■ **What to work on**
Look below for the line that has "list A) : Prop". Set down the lines from there through the line that has "[sort cmp l]", exactly as written.

■ **Task material**

(** * Personal notes manager: the notes page and its authentication overlay

    A shallow embedding of [notes_frontend/src/routes/index.tsx]: the signals
    of the page component, its four event handlers ([loadNotes$], [newNote$],
    [saveNote$], [deleteNote$]), the task that keeps the editor in step with
    the selection, the sidebar's filter and the overlay's [submit$].

    Conventions.
    - A JavaScript string is held as the bytes of its UTF-8 form, which is
      what a string literal of this file denotes; the strings meant are the
      well-formed ones (no lone surrogate).  Equality, concatenation and the
      occurrence of one string in another are the same on the bytes as on
      the code units.
    - What the engine does in its own way stays a parameter, with the
      properties ECMAScript fixes: [Date] parsing, [JSON],
      [String.prototype.toLowerCase] and [Array.prototype.sort].
    - A signal is a lens into the [World]; [s.value] reads and [s.value = v]
      assigns.
    - An event handler is a computation in the monad [M]: it reads and
      assigns signals, calls the HTTP client and may die on an uncaught
      [TypeError].  A handler runs against the answer of the backend without
      another handler running in between. *)

From Stdlib Require Import ZArith Ascii String List Bool Lia.
From stdpp Require Import base option strings pretty list sorting gmap.

Local Open Scope string_scope.

(** ** JavaScript built-ins on strings *)

(** [!!s]: a string is truthy unless it is empty. *)
Definition truthy (s : string) : bool := negb (String.eqb s "").

(** [!!v] for [v : string | null | undefined]. *)
Definition truthy_opt (v : option string) : bool :=
  match v with
  | Some s => truthy s
  | None => false
  end.

(** [s || d] for a string [s]. *)
Definition or_else (s d : string) : string := if truthy s then s else d.

(** [v || d] for [v : string | null | undefined]. *)
Definition or_str (v : option string) (d : string) : string :=
  match v with
  | Some s => or_else s d
  | None => d
  end.

(** [`${v}`] for [v : string | null]. *)
Definition template (v : option string) : string :=
  match v with
  | Some s => s
  | None => "null"
  end.

(** [!!v] for [v : T | undefined] where every [T] is truthy (objects). *)
Definition present {T} (v : option T) : bool :=
  match v with
  | Some _ => true
  | None => false
  end.

(** [x === v] for a string [x] and [v : string | null]. *)
Definition strict_eq (x : string) (v : option string) : bool :=
  match v with
  | Some y => String.eqb x y
  | None => false
  end.

(** [v || d] for [v : T | undefined] where every [T] is truthy (arrays). *)
Definition or_obj {T} (v : option T) (d : T) : T :=
  match v with
  | Some x => x
  | None => d
  end.

(** ECMAScript [WhiteSpace] and [LineTerminator], by the length of the
    UTF-8 form.  One byte: TAB, LF, VT, FF, CR, SP. *)
Definition white_space_1 (c1 : ascii) : bool :=
  let n1 := N_of_ascii c1 in
  ((9 <=? n1) && (n1 <=? 13) || (n1 =? 32))%N.

(** Two bytes: U+00A0, [C2 A0]. *)
Definition white_space_2 (c1 c2 : ascii) : bool :=
  ((N_of_ascii c1 =? 194) && (N_of_ascii c2 =? 160))%N.

(** Three bytes: U+1680 [E1 9A 80]; U+2000..U+200A, U+2028, U+2029 and
    U+202F [E2 80 80..8A, A8, A9, AF]; U+205F [E2 81 9F]; U+3000 [E3 80 80];
    U+FEFF [EF BB BF]. *)
Definition white_space_3 (c1 c2 c3 : ascii) : bool :=
  let n1 := N_of_ascii c1 in
  let n2 := N_of_ascii c2 in
  let n3 := N_of_ascii c3 in
  ((n1 =? 225) && (n2 =? 154) && (n3 =? 128) ||
   (n1 =? 226) && (n2 =? 128) &&
     ((128 <=? n3) && (n3 <=? 138) || (n3 =? 168) || (n3 =? 169) || (n3 =? 175)) ||
   (n1 =? 226) && (n2 =? 129) && (n3 =? 159) ||
   (n1 =? 227) && (n2 =? 128) && (n3 =? 128) ||
   (n1 =? 239) && (n2 =? 187) && (n3 =? 191))%N.

(** [e] is one white space character. *)
Definition white_space (e : string) : bool :=
  match e with
  | String c1 EmptyString => white_space_1 c1
  | String c1 (String c2 EmptyString) => white_space_2 c1 c2
  | String c1 (String c2 (String c3 EmptyString)) => white_space_3 c1 c2 c3
  | _ => false
  end.

(** Every character of [s] is white space. *)
Fixpoint all_white_space (s : string) : bool :=
  match s with
  | String c1 r1 =>
      if white_space_1 c1 then all_white_space r1 else
      match r1 with
      | String c2 r2 =>
          if white_space_2 c1 c2 then all_white_space r2 else
          match r2 with
          | String c3 r3 => white_space_3 c1 c2 c3 && all_white_space r3
          | EmptyString => false
          end
      | EmptyString => false
      end
  | EmptyString => true
  end.

(** [String.prototype.trimStart]: the white space at the head goes. *)
Fixpoint trimStart (s : string) : string :=
  match s with
  | String c1 r1 =>
      if white_space_1 c1 then trimStart r1 else
      match r1 with
      | String c2 r2 =>
          if white_space_2 c1 c2 then trimStart r2 else
          match r2 with
          | String c3 r3 => if white_space_3 c1 c2 c3 then trimStart r3 else s
          | EmptyString => s
          end
      | EmptyString => s
      end
  | EmptyString => EmptyString
  end.

(** [String.prototype.trimEnd]: the string up to where only white space
    follows. *)
Fixpoint trimEnd (s : string) : string :=
  if all_white_space s then EmptyString else
  match s with
  | String c r => String c (trimEnd r)
  | EmptyString => EmptyString
  end.

(** [String.prototype.trim]. *)
Definition trim (s : string) : string := trimEnd (trimStart s).

(** Every character of [s] is in Basic Latin (one byte each). *)
Fixpoint is_ascii (s : string) : bool :=
  match s with
  | String c r => (N_of_ascii c <? 128)%N && is_ascii r
  | EmptyString => true
  end.

(** The lower-case form of a Basic Latin string: [A-Z] go to [a-z]. *)
Definition ascii_lower (c : ascii) : ascii :=
  let n := N_of_ascii c in
  if ((65 <=? n) && (n <=? 90))%N then ascii_of_N (n + 32) else c.

Fixpoint ascii_toLowerCase (s : string) : string :=
  match s with
  | String c r => String (ascii_lower c) (ascii_toLowerCase r)
  | EmptyString => EmptyString
  end.

(** [s.includes(q)]: [q] occurs in [s] at some position. *)
Fixpoint includes (s q : string) : bool :=
  String.prefix q s ||
  match s with
  | String _ r => includes r q
  | EmptyString => false
  end.

(** ** Data model ([~/lib/models]) *)

Definition NoteID := string.

Module Note.
Record t := mk {
  id : NoteID;
  title : string;
  content : string;
  created_at : string;
  updated_at : string
}.
End Note.

Module NoteInput.
Record t := mk { title : string; content : string }.
End NoteInput.

Module User.
Record t := mk { id : string; email : string }.
End User.

Module Cred.
Record t := mk { email : string; password : string }.
End Cred.

(** The payload of [POST /auth/login] and [POST /auth/register]. *)
Module AuthData.
Record t := mk { token : string; user : User.t }.
End AuthData.

(** ** [Array.prototype.sort]: comparators

    A comparator returns a number, [None] standing for [NaN];
    [SortCompare] reads [NaN] as [+0]. *)
Definition comparator (A : Type) := A -> A -> option Z.

Definition sort_compare {A} (cmp : comparator A) (a b : A) : Z :=
  match cmp a b with
  | Some v => v
  | None => 0%Z
  end.

(** A consistent comparator for the elements of [l], in the sense of
    ECMAScript: it compares each element equal to itself, gives opposite
    signs to [(a, b)] and [(b, a)], and is transitive. *)
Definition consistent {A} (cmp : comparator A) (l : list A) : Prop :=
  ∀ a b c, a ∈ l → b ∈ l → c ∈ l →
    sort_compare cmp a a = 0%Z ∧
    ((sort_compare cmp a b < 0)%Z ↔ (0 < sort_compare cmp b a)%Z) ∧
    ((sort_compare cmp a b <= 0)%Z → (sort_compare cmp b c <= 0)%Z →
     (sort_compare cmp a c <= 0)%Z).

(** ** The engine

    [getTime s] is [new Date(s).getTime()]: the time value in milliseconds,
    or [None] when the date is invalid ([NaN]).  [JSON_stringify] and
    [JSON_parse] are the two functions of [JSON] at the type of a user.

    [toLowerCase] is [String.prototype.toLowerCase]: on a Basic Latin string
    it turns [A-Z] into [a-z], and it makes no string empty but the empty
    one; beyond that it follows Unicode, final sigma and all.

    [sort cmp l] is [l.sort(cmp)]: the elements of [l] in some order, which
    is the order of [cmp] where [cmp] is consistent for them and is left to
    the engine where it is not (a [NaN] from an invalid date, say). *)
Class Platform := {
  getTime : string -> option Z;
  JSON_stringify : User.t -> string;
  JSON_parse : string -> option User.t;
  toLowerCase : string -> string;
  toLowerCase_ascii :
    ∀ s, is_ascii s = true → toLowerCase s = ascii_toLowerCase s;
  toLowerCase_nonempty :
    ∀ s, toLowerCase s = EmptyString → s = EmptyString;
  sort : ∀ A : Type, comparator A -> list A -> list A;
  sort_Permutation :
    ∀ (A : Type) (cmp : comparator A) (l : list A), sort A cmp l ≡ₚ l;
  sort_consistent :
    ∀ (A : Type) (cmp : comparator A) (l : list A),
      consistent cmp l →
      Sorted (fun a b => (sort_compare cmp a b <= 0)%Z) (sort A cmp l)
}.
Arguments sort {_} {A} _ _.
Arguments sort_Permutation {_} {A} _ _.
Arguments sort_consistent {_} {A} _ _ _.

(** One engine's sort, by insertion: [a] stays before [b] unless the
    comparator is positive on [(a, b)]. *)
Fixpoint sort_insert {A} (cmp : comparator A) (x : A) (l : list A) : list A :=
  match l with
  | [] => [x]
  | y :: l' =>
      if (sort_compare cmp x y <=? 0)%Z then x :: l
      else y :: sort_insert cmp x l'
  end.

Fixpoint insertion_sort {A} (cmp : comparator A) (l : list A) : list A :=
  match l with
  | [] => []
  | x :: l' => sort_insert cmp x (insertion_sort cmp l')
  end.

■ **Completed exercise**
Definition consistent {A} (cmp : comparator A) (l : list A) : Prop :=
  ∀ a b c, a ∈ l → b ∈ l → c ∈ l →
    sort_compare cmp a a = 0%Z ∧
    ((sort_compare cmp a b < 0)%Z ↔ (0 < sort_compare cmp b a)%Z) ∧
    ((sort_compare cmp a b <= 0)%Z → (sort_compare cmp b c <= 0)%Z →
     (sort_compare cmp a c <= 0)%Z).

(** ** The engine

    [getTime s] is [new Date(s).getTime()]: the time value in milliseconds,
    or [None] when the date is invalid ([NaN]).  [JSON_stringify] and
    [JSON_parse] are the two functions of [JSON] at the type of a user.

    [toLowerCase] is [String.prototype.toLowerCase]: on a Basic Latin string
    it turns [A-Z] into [a-z], and it makes no string empty but the empty
    one; beyond that it follows Unicode, final sigma and all.

    [sort cmp l] is [l.sort(cmp)]: the elements of [l] in some order, which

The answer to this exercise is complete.